Kulihat roman bintang itu kian murung. Warna wajahnya yang dari selepas magrib tadi begitu benderang berlahan-lahan luntur. Aku tak menduga ia akan mengatakan itu.

“Kau lihat ke ufuk sana,” ia melirik lagi ke arah timur, mataku mengikutinya “bulan itu telah mengambil keindahan senyumku dan juga teman-temanku. Cahaya kami tak ubahnya seperti lilin yang disiram lampu sorot. Ketika bulan itu mendaki kaki langit, berangsur-angsur kami akan tersisih dan hanya menjadi bintik-bintik redup yang malang.”

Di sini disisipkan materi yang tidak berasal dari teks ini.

(* ===== verification/IoMap.v ===== *)
(** * Submitting the transfers of a bio ([eio_main.c])

    [eio_new_ebio] makes a split of a bio; [eio_cached_read],
    [eio_cached_write] and [eio_uncached_write] submit the SSD's part of a
    split, [eio_disk_io] the disk's part of the whole bio, and
    [eio_do_readfill] fills the SSD after a read of the disk.  The pointers of
    the code are the addresses of the objects; the bits of [bi_rw] that say how
    to do a transfer, its direction apart, are left to the block layer.

    ** Mapping a bio: [eio_map] and what it calls ([eio_main.c], [eio_ttc.c])

    [eio_map] rejects, passes on or splits a bio; [eio_read] and [eio_write]
    reserve the blocks of the splits and decide whether the SSD alone serves it.

    ** The I/O path at work

    The kernel calls the I/O path with the arrival of a bio, the end of a
    transfer, or a piece of work it took from a queue.  These events come in
    any order; [_eio_callback] work and the other deferred work run in any
    order too, metadata updates in the order of their queue, which has a single
    thread. *)

From S2P Require Import Prelude Types Mem Scan Thresh Lookup SetSeq World Dispatch Disk Clean WbAlloc IoWorld MdUpdate IoPath Peek CleanThread.

(** * Submitting the transfers of a bio ([eio_main.c]) *)
(** ** [eio_new_ebio] *)

(** the elements a split needs when it starts [residual] bytes into an element *)
Fixpoint count_bvecs (l : list bio_vec) (residual iosize ios : Z) : option nat :=
  if ios <=? 0 then Some O
  else match l with
       | [] => None
       | v :: l' =>
         let len := if ios =? iosize then i32 (bv_len v - residual) else i32 (bv_len v) in
         option_map S (count_bvecs l' residual iosize (ios - Z.min len ios))
       end.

“Tapi kau tetap bintang yang cantik. Aku jujur,” senyumku menghiburnya.

Ia juga tersenyum tipis dan kecut. Seakan pasrah dengan putaran malam dan siklus waktu yang harus menghadirkan purnama malam ini, berlahan ia menutupi wajahnya lalu menjauh.

“Besok kita berjumpa lagi. Senang mengenalmu gadis manis.”
***

Malam ini aku kembali menatap langit. Mencari-cari wajah bintang kemerahan yang telah menjadi sahabatku beberapa malam ini. Angin dari sore tadi membuat dadaku berdebaran. Dengan rajinnya mereka mengangkuti awan-awan entah dari mana lalu menumpuknya di langit tepat di atas jendela rumah panggungku. Mungkin sebentar lagi rinai atau bahkan hujan lebat sepanjang malam. Guntur mulai berdentam-dentam menampar langit. Gerimis mendesah di atas atap seng. Tak berselang lama gemuruh air jatuh berebutan memukul-mukul atap seng. Tempias berloncatan girang membilas wajahku.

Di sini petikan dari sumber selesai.